(** C1, the claim as stated fails. A typography token under an override
    that answers ["X"] for every token and mode: the output has no value
    line with ["X"]. A link token under [embedFiles: true] and no override:
    [defaultTransformer] returns [url('alert.svg')], the output has no
    value line with it, and has the line with its encoding. *)
Lemma emitted_value_counterexample :
  (override shouting body None = Some "X"%string
   /\ exists output,
        build_output shouting fresh (input_of [body]) = Ok output
        /\ ~ In (value_line None "X") output)
  /\ (override embedding alert None = None
      /\ defaultTransformer alert None = Ok "url('alert.svg')"%string
      /\ exists output,
           build_output embedding configured (input_of [alert]) = Ok output
           /\ ~ In (value_line None "url('alert.svg')") output
           /\ In (value_line None
                    (encode "url('alert.svg')" "file:///project/tokens/"))
                 output).
Proof.
  split.
  - split; [reflexivity |]. eexists. split; [run | absent].
  - split; [reflexivity |]. split; [reflexivity |].
    eexists. split; [run |]. split; [absent |].
    vm_compute. do 11 right. left. reflexivity.
Qed.

Lemma build_writes_override_or_default_witness :
  override rebranding red None = Some "brand"%string
  /\ override rebranding red (Some "dark"%string) = None
  /\ override rebranding alert None = Some EmptyString
  /\ exists output,
       build_output rebranding configured (input_of [red; alert; body]) = Ok output
       /\ In (value_line None "brand") output
       /\ In (value_line (Some "dark"%string) "#a00") output
       /\ In (value_line None (encode "url('alert.svg')" "file:///project/tokens/"))
             output
       /\ (exists blocks,
             output = preamble rebranding (input_of [red; alert; body])
                      ++ concat blocks
                      ++ interlude rebranding
                      ++ flat_map typography_lines (typography_of [red; alert; body])
                      ++ utilities rebranding
             /\ Forall2
                  (fun token block =>
                     match as_typography token with
                     | Some _ =>
                         block = [id_line (id token); error_line (id token);
                                  close_line 1]
                     | None =>
                         exists values,
                           block = id_line (id token)
                                   :: map (fun sv => value_line (fst sv) (snd sv))
                                          (combine (slots token) values)
                                   ++ [close_line 1]
                           /\ Forall2
                                (fun slot value =>
                                   exists v,
                                     (if truthy (override rebranding token slot)
                                      then override rebranding token slot = Some v
                                      else defaultTransformer token slot = Ok v)
                                     /\ (if embeds rebranding token
                                         then exists dir,
                                             config_outDir configured = Ok dir
                                             /\ value = encode v dir
                                         else value = v))
                                (slots token) values
                     end)
                  [red; alert; body] blocks)
       /\ (forall options',
             same_options [red; alert; body] rebranding options' ->
             build_output options' configured (input_of [red; alert; body])
             = Ok output)
       /\ (forall token t,
             In token [red; alert; body] -> as_typography token = Some t ->
             forall mode_name, exists msg,
               defaultTransformer token mode_name = Throw msg).
Proof.
  split; [reflexivity |]. split; [reflexivity |]. split; [reflexivity |].
  eexists. split; [run |].
  split; [present |]. split; [present |]. split; [present |].
  apply (build_writes_override_or_default rebranding configured
           (input_of [red; alert; body])).
  run.
Defined.
(** X4.  For valid arguments and a work block with arrays of 3 (6 for the
    padding) entries, the preprocessor fills the first [Dimensions] entries
    of the shape arrays (the first [2 * Dimensions] of the padding) with
    the caller's values converted to [size_t], and with the defaults where
    the argument is null: the input extents for the kernel, 1 for the
    dilation and the stride, 0 for the padding.  The entries above, also
    those of the three count arrays, are the ones the work block had, and
    the arrays keep their lengths. *)
Theorem MlasPrepareNchwcWorkBlock_arrays WorkBlock Dimensions pInputShape
    pKernelShape pDilationShape pPadding pStrideShape pOutputShape :
  WorkBlockShaped WorkBlock ->
  ArgumentsValid Dimensions pInputShape pKernelShape pDilationShape pPadding
    pStrideShape pOutputShape ->
  let wb :=
    MlasPrepareNchwcWorkBlock WorkBlock Dimensions pInputShape pKernelShape
      pDilationShape pPadding pStrideShape pOutputShape in
  let InputExtents := map size_t (drop 2 pInputShape) in
  InputShape wb = Filled Dimensions InputExtents (InputShape WorkBlock) /\
  OutputShape wb =
    Filled Dimensions (map size_t (drop 2 pOutputShape))
      (OutputShape WorkBlock) /\
  KernelShape wb =
    Filled Dimensions
      (match pKernelShape with
       | Some k => map size_t k
       | None => InputExtents
       end) (KernelShape WorkBlock) /\
  DilationShape wb =
    Filled Dimensions
      (match pDilationShape with
       | Some d => map size_t d
       | None => replicate Dimensions 1
       end) (DilationShape WorkBlock) /\
  Padding wb =
    Filled (2 * Dimensions)
      (match pPadding with
       | Some p => map size_t p
       | None => replicate (2 * Dimensions) 0
       end) (Padding WorkBlock) /\
  StrideShape wb =
    Filled Dimensions
      (match pStrideShape with
       | Some s => map size_t s
       | None => replicate Dimensions 1
       end) (StrideShape WorkBlock) /\
  (forall i, (Dimensions <= i)%nat ->
     OutputCountLeftPad wb !! i = OutputCountLeftPad WorkBlock !! i /\
     OutputCount wb !! i = OutputCount WorkBlock !! i /\
     OutputCountRightPad wb !! i = OutputCountRightPad WorkBlock !! i) /\
  WorkBlockShaped wb.
Proof.
  intros Hshape (HD & Hi & Ho & HK & HDl & HP & HS & _) wb InputExtents.
  assert (Hstored : forall dim, (dim < Dimensions)%nat ->
            DimensionStored Dimensions (drop 2 pInputShape)
              (drop 2 pOutputShape) pKernelShape pDilationShape pPadding
              pStrideShape wb dim).
  { intros dim Hdim.
    apply (MlasPrepareNchwcWorkBlock_stored WorkBlock Dimensions pInputShape
             pKernelShape pDilationShape pPadding pStrideShape pOutputShape
             dim Hshape ltac:(lia)). }
  assert (Hloop :
    WorkBlockShaped wb /\
    (forall i, (Dimensions <= i)%nat ->
       InputShape wb !! i = InputShape WorkBlock !! i /\
       OutputShape wb !! i = OutputShape WorkBlock !! i /\
       KernelShape wb !! i = KernelShape WorkBlock !! i /\
       DilationShape wb !! i = DilationShape WorkBlock !! i /\
       StrideShape wb !! i = StrideShape WorkBlock !! i /\
       OutputCountLeftPad wb !! i = OutputCountLeftPad WorkBlock !! i /\
       OutputCount wb !! i = OutputCount WorkBlock !! i /\
       OutputCountRightPad wb !! i = OutputCountRightPad WorkBlock !! i) /\
    (forall i, (2 * Dimensions <= i)%nat ->
       Padding wb !! i = Padding WorkBlock !! i)).
  { unfold wb, MlasPrepareNchwcWorkBlock.
    match goal with
    | |- context [fold_left ?f (seq 0 Dimensions) ?s0] =>
        pose proof (Prepare_loop_frame Dimensions (drop 2 pInputShape)
                      (drop 2 pOutputShape) pKernelShape pDilationShape
                      pPadding pStrideShape s0 Dimensions ltac:(lia)) as Hfr;
        pose proof (Prepare_loop_invariant Dimensions (drop 2 pInputShape)
                      (drop 2 pOutputShape) pKernelShape pDilationShape
                      pPadding pStrideShape s0 Dimensions) as Hinv;
        destruct (fold_left f (seq 0 Dimensions) s0) as [[w a] b] eqn:E
    end.
    cbn zeta in Hfr, Hinv. cbn [fst] in Hfr, Hinv.
    destruct Hinv as (Hsh & _); [exact Hshape|lia|].
    unfold WorkBlockShaped in *. cbn in *. tauto. }
  destruct Hloop as (Hsh & Hfr & Hfp).
  destruct Hshape as (L1 & L2 & L3 & L4 & L5 & L6 & L7 & L8 & L9).
  pose proof Hsh as (M1 & M2 & M3 & M4 & M5 & M6 & M7 & M8 & M9).
  assert (Hin : forall i, (i < Dimensions)%nat ->
            InputExtents !!! i = size_t (drop 2 pInputShape !!! i)).
  { intros i Hlt. unfold InputExtents. apply map_lookup_total.
    rewrite length_drop. lia. }
  split; [|split; [|split; [|split; [|split; [|split; [|split]]]]]].
  - apply Filled_eq; try lia.
    + unfold InputExtents. rewrite length_map, length_drop. lia.
    + intros i Hlt. rewrite Hin by exact Hlt. apply (Hstored i Hlt).
    + intros i Hge. apply (Hfr i Hge).
  - apply Filled_eq; try lia.
    + rewrite length_map, length_drop. lia.
    + intros i Hlt. rewrite map_lookup_total by (rewrite length_drop; lia).
      apply (Hstored i Hlt).
    + intros i Hge. apply (Hfr i Hge).
  - apply Filled_eq; try lia.
    + destruct pKernelShape as [k|].
      * rewrite length_map. exact HK.
      * unfold InputExtents. rewrite length_map, length_drop. lia.
    + intros i Hlt. destruct (Hstored i Hlt) as (_ & _ & EK & _).
      rewrite EK. unfold ArgKernel, ArgInput. destruct pKernelShape as [k|].
      * rewrite map_lookup_total; [reflexivity|].
        cbn [HasEntries] in HK. lia.
      * rewrite Hin by exact Hlt. reflexivity.
    + intros i Hge. apply (Hfr i Hge).
  - apply Filled_eq; try lia.
    + destruct pDilationShape as [d|].
      * rewrite length_map. exact HDl.
      * rewrite length_replicate. lia.
    + intros i Hlt. destruct (Hstored i Hlt) as (_ & _ & _ & ED & _).
      rewrite ED. unfold ArgDilation. destruct pDilationShape as [d|].
      * rewrite map_lookup_total; [reflexivity|].
        cbn [HasEntries] in HDl. lia.
      * rewrite replicate_lookup_total by exact Hlt. reflexivity.
    + intros i Hge. apply (Hfr i Hge).
  - apply Filled_eq; try lia.
    + destruct pPadding as [p|].
      * rewrite length_map. exact HP.
      * rewrite length_replicate. lia.
    + intros i Hlt.
      assert (Hpad : Padding wb !!! i =
                match pPadding with
                | Some p => size_t (p !!! i)
                | None => 0
                end).
      { destruct (Nat.lt_ge_cases i Dimensions) as [Hlo|Hhi].
        - destruct (Hstored i Hlo) as (_ & _ & _ & _ & EPL & _).
          rewrite EPL. reflexivity.
        - destruct (Hstored (i - Dimensions)%nat ltac:(lia))
            as (_ & _ & _ & _ & _ & EPR & _).
          replace (i - Dimensions + Dimensions)%nat with i in EPR by lia.
          rewrite EPR. unfold ArgPaddingRight.
          replace (i - Dimensions + Dimensions)%nat with i by lia.
          reflexivity. }
      rewrite Hpad. destruct pPadding as [p|].
      * rewrite map_lookup_total; [reflexivity|].
        cbn [HasEntries] in HP. lia.
      * rewrite replicate_lookup_total by exact Hlt. reflexivity.
    + intros i Hge. apply (Hfp i Hge).
  - apply Filled_eq; try lia.
    + destruct pStrideShape as [s|].
      * rewrite length_map. exact HS.
      * rewrite length_replicate. lia.
    + intros i Hlt. destruct (Hstored i Hlt) as (_ & _ & _ & _ & _ & _ & ES & _).
      rewrite ES. unfold ArgStride. destruct pStrideShape as [s|].
      * rewrite map_lookup_total; [reflexivity|].
        cbn [HasEntries] in HS. lia.
      * rewrite replicate_lookup_total by exact Hlt. reflexivity.
    + intros i Hge. apply (Hfr i Hge).
  - intros i Hge. destruct (Hfr i Hge) as (_ & _ & _ & _ & _ & H). exact H.
  - exact Hsh.
Qed.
┄┄┄┄┄┄┄┄┄┄
Out of the listing above, reproduce exactly the lines from the one with "cbn [HasEntries] in HK. lia." up to and including the one with "rewrite ED. unfold".

*Written solution*.
        cbn [HasEntries] in HK. lia.
      * rewrite Hin by exact Hlt. reflexivity.
    + intros i Hge. apply (Hfr i Hge).
  - apply Filled_eq; try lia.
    + destruct pDilationShape as [d|].
      * rewrite length_map. exact HDl.
      * rewrite length_replicate. lia.
    + intros i Hlt. destruct (Hstored i Hlt) as (_ & _ & _ & ED & _).
      rewrite ED. unfold ArgDilation. destruct pDilationShape as [d|].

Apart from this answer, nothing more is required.